The Spaniard was unable to deliver the European Cup during his three seasons at Bayern Munich.

And while the domestic trophies have poured in at Manchester City, the Etihad Stadium club have never gone further than the Champions League quarter-finals during Guardiola’s reign.

Guardiola was brought to Manchester to turn City into European behemoths and, so far, he hasn’t been able to do that.

That’s despite inheriting a talented squad and an enviable budget to strengthen it.

Does this take away from what Guardiola has achieved at the club?

It shouldn’t do.
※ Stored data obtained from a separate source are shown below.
Lemma clear_testbit b i j :
  0 <= b < 2 ^ Z.of_nat n -> (i < n)%nat -> (j < n)%nat ->
  Z.testbit (b .& wnot 32 (shl 32 1 (Z.of_nat i))) (Z.of_nat j) =
  Z.testbit b (Z.of_nat j) && negb (j =? i)%nat.
Proof.
  intros Hb Hi Hj. rewrite mask_testbit, Z.land_spec, wnot_testbit by (done || unfold MAX_STREAMS in *; lia).
  f_equal. f_equal. destruct (Nat.eqb_spec j i) as [->|Hne]; [by rewrite Z.pow2_bits_true by lia|].
  by rewrite Z.pow2_bits_false by lia.
Qed.

(** The outstanding launches around stream [i]. *)
Lemma outstanding_split st i :
  (i < n)%nat ->
  outstanding st =
    ((fun j => nth j (ss_pending st) 0) <$> filter (fun j => busy st j = true) (seq 0 i)) ++
    (if busy st i then [nth i (ss_pending st) 0] else []) ++
    ((fun j => nth j (ss_pending st) 0) <$> filter (fun j => busy st j = true) (seq (S i) (n - S i))).
Proof.
  intros Hi. unfold outstanding. replace n with (i + S (n - S i))%nat at 1 by lia.
  rewrite seq_app, filter_app, fmap_app. f_equal. cbn [seq Nat.add]. rewrite filter_cons.
  destruct (busy st i); case_decide; done.
Qed.

(** Streams other than [i] keep what they have outstanding. *)
Lemma outstanding_other st st' i (l : list nat) :
  (forall j, j ∈ l -> j <> i) ->
  (forall j, j <> i -> (j < n)%nat -> busy st' j = busy st j /\ nth j (ss_pending st') 0 = nth j (ss_pending st) 0) ->
  (forall j, j ∈ l -> (j < n)%nat) ->
  ((fun j => nth j (ss_pending st') 0) <$> filter (fun j => busy st' j = true) l) =
  ((fun j => nth j (ss_pending st) 0) <$> filter (fun j => busy st j = true) l).
Proof.
  intros Hne Hsame Hlt. induction l as [|j l IH]; [done|].
  assert (Hj : j <> i) by (apply Hne; apply list_elem_of_here).
  assert (Hjn : (j < n)%nat) by (apply Hlt; apply list_elem_of_here).
  destruct (Hsame j Hj Hjn) as [H1 H2]. rewrite !filter_cons, H1.
  assert (E := IH (fun k Hk => Hne k (list_elem_of_further _ _ _ Hk)) (fun k Hk => Hlt k (list_elem_of_further _ _ _ Hk))).
  case_decide; [|exact E]. rewrite !fmap_cons, H2, E. done.
Qed.

Lemma wrap_add_l a b : u64 (u64 a + b) = u64 (a + b).
Proof. unfold wrap. apply Zplus_mod_idemp_l. Qed.

Lemma busy_full st j : (j < n)%nat -> ss_busy st = 2 ^ Z.of_nat n - 1 -> busy st j = true.
Proof.
  intros Hj Hb. unfold busy. replace (ss_busy st) with (Z.ones (Z.of_nat n)) by (rewrite Z.ones_equiv; lia).
  apply Z.ones_spec_low. lia.
Qed.

(** The bases seen from the next stream. *)
Lemma base_shift nonce j i c :
  u64 (u64 (nonce + B) + (Z.of_nat j - Z.of_nat (S i)) * B - c) = u64 (nonce + (Z.of_nat j - Z.of_nat i) * B - c).
Proof.
  replace (u64 (nonce + B) + (Z.of_nat j - Z.of_nat (S i)) * B - c) with
    (u64 (nonce + B) + ((Z.of_nat j - Z.of_nat (S i)) * B - c)) by lia.
  rewrite wrap_add_l. f_equal. lia.
Qed.

Lemma visit_idle_ok i st :
  (i < n)%nat -> busy st i = false -> search_inv i st -> search_inv (S i) (advance B st).
Proof.
  intros Hi Hb [Hno Hp Hbu Hbase Hrun Hl Hs Hr].
  constructor; cbn [advance ss_nonce ss_pending ss_busy ss_done ss_submitted ss_launches ss_reads]; try done.
  - by apply wrap_in_word.
  - intros j Hj Hbj. change (busy st j = true) in Hbj. rewrite base_shift, (Hbase j Hj Hbj).
    destruct (decide (j = i)) as [->|Hne]; [congruence|].
    destruct (decide (j < i)%nat), (decide (j < S i)%nat); done || lia.
  - intros Hd. destruct (Hrun Hd) as [Hfull _]. rewrite (busy_full st i Hi Hfull) in Hb. discriminate Hb.
Qed.

(** The count of solutions read from a buffer. *)
Lemma clipped_count c :
  (if MAX_SEARCH_RESULTS <? c then MAX_SEARCH_RESULTS else c) = Z.min MAX_SEARCH_RESULTS c.
Proof. destruct (Z.ltb_spec MAX_SEARCH_RESULTS c); lia. Qed.

(** A visit after [m_done] was set: the stream becomes idle. *)
Definition visit_stop (st : search_st) (i : nat) (r : Search_results) : search_st :=
  mk_search_st (u64 (ss_nonce st + B)) (ss_pending st)
    (ss_busy st .& wnot 32 (shl 32 1 (Z.of_nat i))) true
    (ss_submitted st ++ ((fun g => u64 (u64 (ss_nonce st - SB) + g)) <$>
      take (Z.to_nat (Z.min MAX_SEARCH_RESULTS (solCount r))) (gid r)))
    (ss_launches st) (ss_reads st ++ [(nth i (ss_pending st) 0, r)]) (ss_batches st).

(** A visit before that: the stream is launched again. *)
Definition visit_again (st : search_st) (i : nat) (r : Search_results) (stop : bool) : search_st :=
  mk_search_st (u64 (ss_nonce st + B)) (<[i := ss_nonce st]> (ss_pending st)) (ss_busy st) stop
    (ss_submitted st ++ ((fun g => u64 (u64 (ss_nonce st - SB) + g)) <$>
      take (Z.to_nat (Z.min MAX_SEARCH_RESULTS (solCount r))) (gid r)))
    (ss_launches st ++ [ss_nonce st]) (ss_reads st ++ [(nth i (ss_pending st) 0, r)]) (ss_batches st).

Lemma stream_visit_cases i st bc env :
  (i < n)%nat ->
  fst (stream_visit B SB (st, bc) (i, env)) =
  if busy st i then
    if ss_done st || v_kicked env then visit_stop st i (v_results env)
    else visit_again st i (v_results env) (v_stop env)
  else advance B st.
Proof.
  intros Hi. unfold stream_visit. rewrite mask_test by done. unfold busy.
  destruct (Z.testbit (ss_busy st) (Z.of_nat i)); [|reflexivity]. cbn [negb].
  destruct (ss_done st || v_kicked env) eqn:Hd; rewrite clipped_count; reflexivity.
Qed.

(** The base of the launch a busy stream reports. *)
Lemma visit_base i st :
  (i < n)%nat -> search_inv i st -> busy st i = true ->
  nth i (ss_pending st) 0 = u64 (ss_nonce st - SB).
Proof.
  intros Hi Hinv Hb. rewrite (si_base _ _ Hinv i Hi Hb), decide_False by lia. f_equal. lia.
Qed.

Lemma submitted_read i st r :
  (i < n)%nat -> search_inv i st -> busy st i = true ->
  ss_submitted st ++ ((fun g => u64 (u64 (ss_nonce st - SB) + g)) <$>
      take (Z.to_nat (Z.min MAX_SEARCH_RESULTS (solCount r))) (gid r)) =
  (ss_reads st ++ [(nth i (ss_pending st) 0, r)]) ≫= reported.
Proof.
  intros Hi Hinv Hb. rewrite bind_app, (si_submitted _ _ Hinv). f_equal.
  cbn [mbind list_bind]. rewrite app_nil_r. unfold reported. cbn [fst snd].
  by rewrite (visit_base i st).
Qed.

Lemma visit_stop_ok i st r :
  (i < n)%nat -> search_inv i st -> busy st i = true -> search_inv (S i) (visit_stop st i r).
Proof.
  intros Hi Hinv Hb. pose proof (submitted_read i st r Hi Hinv Hb) as Hsub.
  destruct Hinv as [Hno Hp Hbu Hbase Hrun Hl Hs Hr].
  assert (Hclear : forall j, (j < n)%nat -> busy (visit_stop st i r) j = busy st j && negb (j =? i)%nat).
  { intros j Hj. apply clear_testbit; done. }
  constructor; cbn [visit_stop ss_nonce ss_pending ss_busy ss_done ss_submitted ss_launches ss_reads].
  - by apply wrap_in_word.
  - done.
  - exact (land_in_word_l (Z.of_nat n) ltac:(lia) _ _ Hbu).
  - intros j Hj Hbj. rewrite (Hclear j Hj) in Hbj. apply andb_true_iff in Hbj as [Hbj Hne].
    apply negb_true_iff, Nat.eqb_neq in Hne. rewrite base_shift, (Hbase j Hj Hbj).
    destruct (decide (j < i)%nat), (decide (j < S i)%nat); done || lia.
  - done.
  - done.
  - exact Hsub.
  - rewrite <-Hr. rewrite (outstanding_split _ i Hi), (outstanding_split st i Hi), Hb.
    rewrite (Hclear i Hi), Nat.eqb_refl, andb_false_r, fmap_app. cbn [fmap list_fmap fst app].
    assert (Hother : forall j, j <> i -> (j < n)%nat ->
      busy (visit_stop st i r) j = busy st j /\ nth j (ss_pending (visit_stop st i r)) 0 = nth j (ss_pending st) 0).
    { intros j Hne Hj. rewrite (Hclear j Hj), (proj2 (Nat.eqb_neq j i)), andb_true_r by done. done. }
    rewrite !(outstanding_other st (visit_stop st i r) i) by
      (try exact Hother; intros j Hj; apply elem_of_seq in Hj; lia).
    solve_Permutation.
Qed.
He’s won back-to-back Premier League titles - collecting 100 points in 2017/18 and two fewer last season - and has created a squad that, at its best, is unstoppable.

Aluko: Pep needs a CL win

But according to Eni Aluko, Guardiola cannot be considered an all-time great manager until he brings the Champions League trophy to the Etihad.
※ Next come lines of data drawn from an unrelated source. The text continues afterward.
(** That iteration generates the DAG and launches. *)
Lemma first_launch : exists m' st', workLoop_step first_env working_miner loop_start = Some (ClLaunched m' st') /\
  ls_running st' = Some (mk_launch 77 8) /\ ls_current st' = tiny_work /\
  clGroupSize m' = 8 /\ cl_block_multiple m' = 1.
Proof.
  destruct (init_long (no_program true) working_miner tiny_context 0 tiny_context_ok eq_refl
    ltac:(exists 2; cbn; lia) eq_refl eq_refl) as (m2 & H1 & H2 & (d & D1 & _) & [H3 H3'] & H4 & _ & _ & _).
  set (st1 := mk_loop_st (ls_current loop_start) 0 None [] []).
  assert (Eep : epoch_part first_env working_miner st1 tiny_work =
    Some (inr (set_cl_miner m2 (freeCache (cl_miner m2)), tiny_work))).
  { unfold epoch_part. change (epoch (ls_current st1) =? epoch tiny_work) with false. exact (bind_eq _ _ _ H1). }
  set (d' := set_dv_target (set_dv_results (set_dv_header d (header tiny_work))
    (clear_results (dv_results d))) (target_of tiny_work)).
  assert (D1' : cl_device_ (set_cl_miner m2 (freeCache (cl_miner m2))) = Some d) by exact D1.
  set (m3 := set_cl_device (set_cl_miner m2 (freeCache (cl_miner m2))) (Some d')).
  assert (Esw : switch_part first_env working_miner st1 tiny_work = Some (inr (m3, tiny_work, 77))).
  { unfold switch_part. change (h_eq (header (ls_current st1)) (header tiny_work)) with false.
    cbv iota. rewrite Eep. cbn [mbind option_bind]. cbv beta iota. rewrite (bind_eq _ _ _ D1'). reflexivity. }
  assert (Em : next_multiple m3 = Some (cl_block_multiple m2)).
  { unfold next_multiple. replace (m_hashRate (cl_miner m3)) with (m_hashRate (cl_miner working_miner)); [reflexivity|].
    rewrite <-H4. cbn [m3 cl_miner set_cl_device set_cl_miner]. unfold freeCache. by destruct (lightCache _). }
  unfold workLoop_step. change (ce_read_throws first_env && _) with false.
  change (read_results first_env working_miner loop_start) with (working_miner, mk_SearchResults 0 7 7 [0; 0; 0; 0]).
  cbv beta iota. change (wp_bool (m_work (cl_miner working_miner))) with true. cbn [negb].
  change (m_work (cl_miner working_miner)) with tiny_work.
  change (switch_part _ _ _ tiny_work) with (switch_part first_env working_miner st1 tiny_work).
  rewrite Esw. cbn [mbind option_bind]. rewrite Em. cbn [mbind option_bind].
  cbn [clGroupSize m3 set_cl_device set_cl_miner set_cl_multiple cl_device_ cl_miner]. rewrite H3, H3'.
  assert (V : range_valid (u32 (clGroupSize working_miner * cl_block_multiple working_miner))
    (clGroupSize working_miner) = true) by reflexivity.
  rewrite V. cbn [ce_throws first_env orb negb]. eexists _, _. split; [reflexivity|]. by split_and!.
Qed.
The Juventus striker believes that Guardiola’s “repeated failures” in Europe are hurting his reputation, and compared his fortunes to Jurgen Klopp’s at Liverpool.

“Guardiola has never got to a European final without Lionel Messi, whereas Klopp has won one with Divock Origi,” Aluko wrote in her column for The Guardian.

“Guardiola’s Barcelona side won the treble of La Liga, Copa del Rey and Champions League in 2008-09, something no other manager had done, but Luis Enrique repeated the feat in 2014-15 and nobody has him down as one of the all-time greats.

“Jose Mourinho won the Champions League with Porto and Internazionale and eight league titles in four countries, yet he seems to be disregarded as an old‑school manager with outdated ideas.”

Aluko, 32, added: “Guardiola’s achievements put him in the highest level of European management but though his Barcelona team probably have to be counted among the greatest in the sport’s history in my opinion the title of genius has been given to him too quickly, particularly when there is another manager in the same league at the same time who has perhaps overtaken him in terms of his effect on his club and his achievements with them.

“Some people seem to think Klopp is first and foremost a motivator, whose teams are reliant on energy, power and pace, where Guardiola is a tactician.

“I think this is a completely unfair way of characterising what the German has created at Anfield.

“A lot of money has been spent in the transfer market but in a strategic and deliberate way, forming a front three who rival any attack in world football, bringing in probably the best defender on the planet in Virgil van Dijk and at the same time promoting young talent and making the most of undervalued players from other English clubs such as Andy Robertson and James Milner.

“He is also extremely consistent in tactics and team selection, where Guardiola is sometimes guilty of overthinking, both tactically and in the transfer market, signing incredibly expensive substitute full-backs and tweaking his formations, particularly in big games.”

Aluko also believes Guardiola has never been tested.

“Guardiola… took over Barcelona when they had won the league in two of the previous four seasons, Bayern Munich when they were reigning champions, and Manchester City when they had been champions in two of the five previous seasons and had unrivalled spending power,” she added.

Get your tin hat on, Eli. Guardiola’s fans will be coming for you.